Death notices

A colleague and I have been wrestling with the question of death notices on Language Log. We have somewhat different notions of what LLog should be, and in my colleague’s estimation, death notices are inappropriate, though (regrettably, to this friend’s mind) the LLoggers have posted a number of them.

As a contribution to the discussion, here’s my list of obit postings on new LLog and this blog; you can find the links by searching on the posting titles. (My own are boldfaced.)

New LLog:

Vi Hulbert (BPo)
Michael Noonan (AZ)
Eleanor Harz Jorden (AZ)
Yuki Kuroda (AZ)
Venetia Phair, namer of Pluto (AZ)
Richard Allsop (BZ)
Nick Clements (EB)
William Safire (BZ)
Dell Hymes (ST, RS)
Manfred Shroeder (ML)
Martin Gardner (ML)
Gösta Bruce (ML)
James J. Kilpatrick (AZ)
Edwin Newman (GN)
Partha Niyogi (ML)
Ellen Prince (ML)
Fred Jelinek (ML)
Ilse Lehiste (AZ)
Bill Shipley (EB)
Max Mathews (ML)

AZBlog (including artists, scientists, scholars, other cultural figures):

Some deaths (incl. George Williams)
Objects of desire (Sylvia Sleigh)
Some deaths of 2010 (incl. Philippa Foot)
Owsley Stanley
George Tooker
Thomas Eisner
Manning Marable
Robert Vickrey
Phoebe Snow
Four deaths (incl. Harold Garfinkel and Kate Swift)

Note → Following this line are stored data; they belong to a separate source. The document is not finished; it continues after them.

(* ===== verification/BufferSpec.v ===== *)
(** * BufferSpec: the ring buffer implements a byte queue

    Well-formed buffers and the bytes they hold; each operation of [Buffer]
    against the same operation on a list of bytes; the refinement of whole
    sequences, and the states from which growing, skipping or peeking go wrong. *)

From S2P Require Import Prelude Endian Buffer.
From coqutil Require Import Byte Word.LittleEndianList.

(** ** Well-formed buffers and their contents *)

(** Unread bytes are either one run [[r, w)] that starts at or after the
    padding, or wrap around the end with at least [padding] free cells before
    [r].  The capacity bound is what keeps [size_t] sums of two indices exact. *)
Record wf (b : circulation_buffer) : Prop := {
  wf_len : lenZ (buf_ b) = length_ b;
  wf_cap : padding ≤ length_ b < 2 ^ 62;
  wf_idx :
    (padding ≤ readindex_ b ∧ readindex_ b ≤ writeindex_ b ∧ writeindex_ b ≤ length_ b) ∨
    (0 ≤ writeindex_ b ∧ writeindex_ b ≤ readindex_ b - padding ∧
     readindex_ b ≤ length_ b)
}.

Definition contents (b : circulation_buffer) : list cell :=
  if writeindex_ b <? readindex_ b
  then slice (buf_ b) (readindex_ b) (length_ b - readindex_ b) ++
       slice (buf_ b) 0 (writeindex_ b)
  else slice (buf_ b) (readindex_ b) (writeindex_ b - readindex_ b).

(** [b] holds the bytes [q], all initialised, in order. *)
Definition represents (b : circulation_buffer) (q : list Byte.byte) : Prop :=
  wf b ∧ contents b = Some <$> q.

(** Opens a well-formed buffer into its two index cases. *)
Ltac open_wf H :=
  let Hl := fresh "Hlen" in let Hc := fresh "Hcap" in
  destruct H as [Hl Hc [(?&?&?)|(?&?&?)]]; unfold padding in *;
  cbn [buf_ length_ readindex_ writeindex_] in *.

Ltac wf_split := constructor; cbn [buf_ length_ readindex_ writeindex_];
  unfold padding; try lia.

(** Chooses the branch of a comparison that the context decides. *)
Ltac zdecide :=
  repeat match goal with
  | |- context [?a <? ?b] =>
      first [rewrite (proj2 (Z.ltb_lt a b)) by lia
            |rewrite (proj2 (Z.ltb_ge a b)) by lia]
  | |- context [?a <=? ?b] =>
      first [rewrite (proj2 (Z.leb_le a b)) by lia
            |rewrite (proj2 (Z.leb_gt a b)) by lia]
  end; cbn [andb].

Lemma wf_readed_contents b : wf b → lenZ (contents b) = readed_size b.
Proof.
  intros H. unfold contents, readed_size. destruct b as [m L r w]. open_wf H;
    zdecide; u64_solve; rewrite ?lenZ_app, !length_slice; lia.
Qed.

Lemma readed_size_represents b q : represents b q → readed_size b = lenZ q.
Proof.
  intros [Hwf Hq]. by rewrite <- wf_readed_contents, Hq, lenZ_fmap.
Qed.

Lemma writed_size_wf b :
  wf b →
  writed_size b =
    if writeindex_ b <? readindex_ b
    then readindex_ b - padding - writeindex_ b
    else length_ b - writeindex_ b + readindex_ b - padding.
Proof.
  intros H. unfold writed_size. destruct b as [m L r w]. open_wf H.
  - destruct (decide (w ≤ r - 4)); [lia|].
    u64_solve. zdecide. u64_solve. lia.
  - u64_solve. zdecide. u64_solve. lia.
Qed.

(** Read and free bytes add up to the capacity less the padding. *)
Lemma sizes_add b :
  wf b → readed_size b + writed_size b = length_ b - padding.
Proof.
  intros H. rewrite writed_size_wf by done. unfold readed_size.
  destruct b as [m L r w]. open_wf H; zdecide; u64_solve; lia.
Qed.

(** ** Writing without growth *)

(** The part of [append] after the capacity test. *)
Lemma append_room b data n :
  wf b → n ≤ writed_size b →
  append b data n =
    (let L := length_ b in let r := readindex_ b in let w := writeindex_ b in
     if w <? r then
       d ← load data 0 n; m ← store (buf_ b) w d;
       Ok {| buf_ := m; length_ := L; readindex_ := r; writeindex_ := w ⊕ n |}
     else if n <=? L - w then
       d ← load data 0 n; m ← store (buf_ b) w d;
       Ok {| buf_ := m; length_ := L; readindex_ := r; writeindex_ := w ⊕ n |}
     else
       d1 ← load data 0 (L - w); m1 ← store (buf_ b) w d1;
       d2 ← load data (L - w) (n ⊖ L ⊕ w); m2 ← store m1 0 d2;
       Ok {| buf_ := m2; length_ := L; readindex_ := r; writeindex_ := n ⊖ L ⊕ w |}).
Proof.
  intros Hwf Hn. unfold append. rewrite (proj2 (Z.ltb_ge _ _)) by lia.
  cbn [mbind outcome_bind]. destruct b as [m L r w]. open_wf Hwf; zdecide; u64_solve.
  - by destruct (n <=? L - w).
  - done.
Qed.

Lemma append_linear b data n :
  wf b → readindex_ b ≤ writeindex_ b → 0 ≤ n ≤ length_ b - writeindex_ b →
  n = lenZ data →
  ∃ b', append b data n = Ok b' ∧ wf b' ∧ length_ b' = length_ b ∧
        contents b' = contents b ++ data ∧
        readindex_ b' = readindex_ b ∧ writeindex_ b' = writeindex_ b + n.
Proof.
  intros Hwf Hlin Hn ->.
  assert (Hroom : lenZ data ≤ writed_size b).
  { rewrite writed_size_wf by done. destruct b as [m L r w]. open_wf Hwf; zdecide; lia. }
  rewrite append_room by done. destruct b as [m L r w]. open_wf Hwf; [|lia].
  zdecide. rewrite load_Ok, slice_all by lia. cbn [mbind outcome_bind].
  rewrite store_Ok by lia. u64_solve. eexists; split; [done|].
  split; [|split; [done|split; [|done]]].
  - wf_split. len_solve.
  - unfold contents; cbn [buf_ length_ readindex_ writeindex_]. zdecide.
    replace (w + lenZ data - r) with ((w - r) + lenZ data) by lia.
    rewrite slice_split by len_solve.
    rewrite slice_splice_disjoint by lia.
    replace (r + (w - r)) with w by lia.
    by rewrite slice_splice_same by lia.
Qed.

On this blog, I have the liberty of talking about things that have in some way affected me personally, rather than always seeing myself as representing linguistics to non-linguists.

2 Responses to “Death notices”

  1. Greg Morrow Says:

    I have appreciated LL’s obituaries — many deeply laudatory and often personal. Whatever LL is, I cannot believe that it succeeds less in its mission when it is human enough to care about the people who pursue the science and appreciate their contributions.

    • arnold zwicky Says:

      I agree with you, but not all LLoggers take this view. Some think that obituaries are entirely inappropriate in a little magazine on linguistics for (mostly) non-linguists, as are postings that merely report on stories in the press that have to do with language. (We get occasional slams for “failing to cover” this story or that, as if we were a press agency. Several times I’ve gotten e-mail from people crowing about having “scooped” LLog on some story.) Some of these same people think that postings about what LLog is about are also beyond the pale — which is why I now post on these matters here, rather than on LLog itself (and that means I also avoid the stream of comments, some bordering on abusive, that attend such postings in LLog).